**ASSIGNED TASK:** Across the entries below, work out how many lines contain "bool". Respond with the number and no other text.

:: RECORDS PROVIDED

(* ===== verification/Interp.v ===== *)
(** * The interpreter loop (engine/cvm.c)

    The dispatch of [Interpreter]: [pc[0]] selects a handler, the prefixes
    [wide] and [prefix] select one by [pc[1]], opcodes that no case names are
    no-operations, and opcodes whose handlers are not part of this development
    give [None].  [run] repeats [step] until an exception is raised or the
    number of steps is used up. *)
From Stdlib Require Import ZArith Lia.
From stdpp Require Import base list option numbers.
From S2P Require Import Prelude Opcodes Cvm CvmArith CvmConv CvmCompare CvmStack CvmVar CvmBranch.

Local Open Scope Z_scope.

Definition handler : Type := list Z -> cvm -> option outcome.

Fixpoint find_handler (op : Z) (table : list (Z * handler)) : option handler :=
  match table with
  | [] => None
  | (k, h) :: table => if op =? k then Some h else find_handler op table
  end.

Definition in_list (op : Z) (l : list Z) : bool := existsb (Z.eqb op) l.

(** Numbers that are no CVM opcode, and wide opcodes of other categories. *)
Definition unassigned_main : list Z := [0xfc].
Definition unassigned_prefix (op : Z) : bool :=
  in_list op [0x0; 0x65; 0x66; 0x67; 0x68; 0x69; 0x6a; 0x6b; 0x6c] || (0x94 <=? op).
Definition other_wide : list Z :=
  [0x17; 0x18; 0x1b; 0x1c; 0x29; 0x30; 0x37; 0x3f; 0x86; 0x8f; 0xd5; 0xd6; 0xe8; 0xeb; 0xec; 0xed; 0xef; 0xf1; 0xf2; 0xf3; 0xf4; 0xf5; 0xf6; 0xf7; 0xf8; 0xf9].

Section Interp.
Context `{Platform}.

Definition wide_table : list (Z * handler) :=
  [(COP_ILOAD, exec_ILOAD_WIDE);
   (COP_PLOAD, exec_PLOAD_WIDE);
   (COP_ISTORE, exec_ISTORE_WIDE);
   (COP_PSTORE, exec_PSTORE_WIDE);
   (COP_MLOAD, exec_MLOAD_WIDE);
   (COP_MSTORE, exec_MSTORE_WIDE);
   (COP_BFIXUP, exec_BFIXUP_WIDE);
   (COP_SFIXUP, exec_SFIXUP_WIDE);
   (COP_MK_LOCAL_N, exec_MK_LOCAL_N_WIDE);
   (COP_DUP_N, exec_DUP_N_WIDE);
   (COP_DUP_WORD_N, exec_DUP_WORD_N_WIDE);
   (COP_POP_N, exec_POP_N_WIDE);
   (COP_SET_NUM_ARGS, exec_SET_NUM_ARGS_WIDE);
   (COP_I2P_LOWER, exec_I2P_LOWER_WIDE)].

Definition wide_handler : handler := fun code st =>
  op ← CVM_ARG_SUB_OPCODE code (pc st);
  match find_handler op wide_table with
  | Some h => h code st
  | None => if in_list op other_wide then None else MODIFY_PC_AND_STACK st CVMP_LEN_NONE 0
  end.

Definition prefix_table : list (Z * handler) :=
  [(COP_PREFIX_ICMP, exec_PREFIX_ICMP);
   (COP_PREFIX_ICMP_UN, exec_PREFIX_ICMP_UN);
   (COP_PREFIX_LCMP, exec_PREFIX_LCMP);
   (COP_PREFIX_LCMP_UN, exec_PREFIX_LCMP_UN);
   (COP_PREFIX_PCMP, exec_PREFIX_PCMP);
   (COP_PREFIX_SETEQ, exec_PREFIX_SETEQ);
   (COP_PREFIX_SETNE, exec_PREFIX_SETNE);
   (COP_PREFIX_SETLT, exec_PREFIX_SETLT);
   (COP_PREFIX_SETLE, exec_PREFIX_SETLE);
   (COP_PREFIX_SETGT, exec_PREFIX_SETGT);
   (COP_PREFIX_SETGE, exec_PREFIX_SETGE);
   (COP_PREFIX_I2B_OVF, exec_PREFIX_I2B_OVF);
   (COP_PREFIX_I2UB_OVF, exec_PREFIX_I2UB_OVF);
   (COP_PREFIX_IU2B_OVF, exec_PREFIX_IU2B_OVF);
   (COP_PREFIX_IU2UB_OVF, exec_PREFIX_IU2UB_OVF);
   (COP_PREFIX_I2S_OVF, exec_PREFIX_I2S_OVF);
   (COP_PREFIX_I2US_OVF, exec_PREFIX_I2US_OVF);
   (COP_PREFIX_IU2S_OVF, exec_PREFIX_IU2S_OVF);
   (COP_PREFIX_IU2US_OVF, exec_PREFIX_IU2US_OVF);
   (COP_PREFIX_I2IU_OVF, exec_PREFIX_I2IU_OVF);
   (COP_PREFIX_IU2I_OVF, exec_PREFIX_IU2I_OVF);
   (COP_PREFIX_I2UL_OVF, exec_PREFIX_I2UL_OVF);
   (COP_PREFIX_L2I_OVF, exec_PREFIX_L2I_OVF);
   (COP_PREFIX_L2UI_OVF, exec_PREFIX_L2UI_OVF);
   (COP_PREFIX_LU2I_OVF, exec_PREFIX_LU2I_OVF);
   (COP_PREFIX_LU2IU_OVF, exec_PREFIX_LU2IU_OVF);
   (COP_PREFIX_L2UL_OVF, exec_PREFIX_L2UL_OVF);
   (COP_PREFIX_LU2L_OVF, exec_PREFIX_LU2L_OVF);
   (COP_PREFIX_I2B_ALIGNED, exec_PREFIX_I2B_ALIGNED);
   (COP_PREFIX_I2S_ALIGNED, exec_PREFIX_I2S_ALIGNED);
   (COP_PREFIX_FIX_I4_I, exec_PREFIX_FIX_I4_I);
   (COP_PREFIX_FIX_I4_U, exec_PREFIX_FIX_I4_U);
   (COP_PREFIX_REPL_WORD_N, exec_PREFIX_REPL_WORD_N)].

Definition prefix_handler : handler := fun code st =>
  op ← CVM_ARG_SUB_OPCODE code (pc st);
  match find_handler op prefix_table with
  | Some h => h code st
  | None => if unassigned_prefix op then MODIFY_PC_AND_STACK st CVMP_LEN_NONE 0 else None
  end.

Definition main_table : list (Z * handler) :=
  [(COP_NOP, exec_NOP);
   (COP_ILOAD_0, exec_ILOAD_n 0);
   (COP_ILOAD_1, exec_ILOAD_n 1);
   (COP_ILOAD_2, exec_ILOAD_n 2);
   (COP_ILOAD_3, exec_ILOAD_n 3);
   (COP_ILOAD, exec_ILOAD);
   (COP_PLOAD_0, exec_PLOAD_n 0);
   (COP_PLOAD_1, exec_PLOAD_n 1);
   (COP_PLOAD_2, exec_PLOAD_n 2);
   (COP_PLOAD_3, exec_PLOAD_n 3);
   (COP_PLOAD, exec_PLOAD);
   (COP_ISTORE_0, exec_ISTORE_n 0);
   (COP_ISTORE_1, exec_ISTORE_n 1);
   (COP_ISTORE_2, exec_ISTORE_n 2);
   (COP_ISTORE_3, exec_ISTORE_n 3);
   (COP_ISTORE, exec_ISTORE);
   (COP_PSTORE_0, exec_PSTORE_n 0);
   (COP_PSTORE_1, exec_PSTORE_n 1);
   (COP_PSTORE_2, exec_PSTORE_n 2);
   (COP_PSTORE_3, exec_PSTORE_n 3);
   (COP_PSTORE, exec_PSTORE);
   (COP_MLOAD, exec_MLOAD);
   (COP_MSTORE, exec_MSTORE);
   (COP_BFIXUP, exec_BFIXUP);
   (COP_SFIXUP, exec_SFIXUP);
   (COP_MK_LOCAL_1, exec_MK_LOCAL_1);
   (COP_MK_LOCAL_2, exec_MK_LOCAL_2);
   (COP_MK_LOCAL_3, exec_MK_LOCAL_3);
   (COP_MK_LOCAL_N, exec_MK_LOCAL_N);
   (COP_DUP, exec_DUP);
   (COP_DUP2, exec_DUP2);
   (COP_DUP_N, exec_DUP_N);
   (COP_DUP_WORD_N, exec_DUP_WORD_N);
   (COP_POP, exec_POP);
   (COP_POP2, exec_POP2);
   (COP_POP_N, exec_POP_N);
   (COP_CKHEIGHT, exec_CKHEIGHT);
   (COP_CKHEIGHT_N, exec_CKHEIGHT_N);
   (COP_SET_NUM_ARGS, exec_SET_NUM_ARGS);
   (COP_IADD, exec_IADD);
   (COP_IADD_OVF, exec_IADD_OVF);
   (COP_IADD_OVF_UN, exec_IADD_OVF_UN);
   (COP_ISUB, exec_ISUB);
   (COP_ISUB_OVF, exec_ISUB_OVF);
   (COP_ISUB_OVF_UN, exec_ISUB_OVF_UN);
   (COP_IMUL, exec_IMUL);
   (COP_IMUL_OVF, exec_IMUL_OVF);
   (COP_IMUL_OVF_UN, exec_IMUL_OVF_UN);
   (COP_IDIV, exec_IDIV);
   (COP_IDIV_UN, exec_IDIV_UN);
   (COP_IREM, exec_IREM);
   (COP_IREM_UN, exec_IREM_UN);
   (COP_INEG, exec_INEG);
   (COP_LADD, exec_LADD);
   (COP_LADD_OVF, exec_LADD_OVF);
   (COP_LADD_OVF_UN, exec_LADD_OVF_UN);
   (COP_LSUB, exec_LSUB);
   (COP_LSUB_OVF, exec_LSUB_OVF);
   (COP_LSUB_OVF_UN, exec_LSUB_OVF_UN);
   (COP_LMUL, exec_LMUL);
   (COP_LMUL_OVF, exec_LMUL_OVF);
   (COP_LMUL_OVF_UN, exec_LMUL_OVF_UN);
   (COP_LDIV, exec_LDIV);
   (COP_LDIV_UN, exec_LDIV_UN);
   (COP_LREM, exec_LREM);
   (COP_LREM_UN, exec_LREM_UN);
   (COP_LNEG, exec_LNEG);
   (COP_IAND, exec_IAND);
   (COP_IOR, exec_IOR);
   (COP_IXOR, exec_IXOR);
   (COP_INOT, exec_INOT);
   (COP_ISHL, exec_ISHL);
   (COP_ISHR, exec_ISHR);
   (COP_ISHR_UN, exec_ISHR_UN);
   (COP_LAND, exec_LAND);
   (COP_LOR, exec_LOR);
   (COP_LXOR, exec_LXOR);
   (COP_LNOT, exec_LNOT);
   (COP_LSHL, exec_LSHL);
   (COP_LSHR, exec_LSHR);
   (COP_LSHR_UN, exec_LSHR_UN);
   (COP_I2B, exec_I2B);
   (COP_I2UB, exec_I2UB);
   (COP_I2S, exec_I2S);
   (COP_I2US, exec_I2US);
   (COP_I2L, exec_I2L);
   (COP_IU2L, exec_IU2L);
   (COP_L2I, exec_L2I);
   (COP_I2P_LOWER, exec_I2P_LOWER);
   (COP_LDNULL, exec_LDNULL);
   (COP_LDC_I4_M1, exec_LDC_I4_VALUE (-1));
   (COP_LDC_I4_0, exec_LDC_I4_VALUE 0);
   (COP_LDC_I4_1, exec_LDC_I4_VALUE 1);
   (COP_LDC_I4_2, exec_LDC_I4_VALUE 2);
   (COP_LDC_I4_3, exec_LDC_I4_VALUE 3);
   (COP_LDC_I4_4, exec_LDC_I4_VALUE 4);
   (COP_LDC_I4_5, exec_LDC_I4_VALUE 5);
   (COP_LDC_I4_6, exec_LDC_I4_VALUE 6);
   (COP_LDC_I4_7, exec_LDC_I4_VALUE 7);
   (COP_LDC_I4_8, exec_LDC_I4_VALUE 8);
   (COP_LDC_I4_S, exec_LDC_I4_S);
   (COP_LDC_I4, exec_LDC_I4);
   (COP_LDC_I8, exec_LDC_I8);
   (COP_BR, exec_BR);
   (COP_BEQ, exec_BEQ);
   (COP_BNE, exec_BNE);
   (COP_BLT, exec_BLT);
   (COP_BLT_UN, exec_BLT_UN);
   (COP_BLE, exec_BLE);
   (COP_BLE_UN, exec_BLE_UN);
   (COP_BGT, exec_BGT);
   (COP_BGT_UN, exec_BGT_UN);
   (COP_BGE, exec_BGE);
   (COP_BGE_UN, exec_BGE_UN);
   (COP_BRTRUE, exec_BRTRUE);
   (COP_BRFALSE, exec_BRFALSE);
   (COP_BRNULL, exec_BRNULL);
   (COP_BRNONNULL, exec_BRNONNULL);
   (COP_BR_PEQ, exec_BR_PEQ);
   (COP_BR_PNE, exec_BR_PNE);
   (COP_BR_LONG, exec_BR_LONG);
   (COP_SWITCH, exec_SWITCH);
   (COP_BLOAD, exec_BLOAD);
   (COP_BSTORE, exec_BSTORE);
   (COP_WIDE, wide_handler);
   (COP_PREFIX, prefix_handler)].

Definition main_handler (op : Z) : option handler :=
  match find_handler op main_table with
  | Some h => Some h
  | None => if in_list op unassigned_main
            then Some (fun _ st => MODIFY_PC_AND_STACK st CVM_LEN_NONE 0) else None
  end.

(** One turn of the instruction loop. *)
Definition step (code : list Z) (st : cvm) : option outcome :=
  op ← pc_at code (pc st) 0;
  h ← main_handler op;
  h code st.

Fixpoint run (fuel : nat) (code : list Z) (st : cvm) : option outcome :=
  match fuel with
  | O => Some (Next st)
  | S fuel =>
    match step code st with
    | Some (Next st) => run fuel code st
    | r => r
    end
  end.

End Interp.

::::

**ANSWER AREA:** 2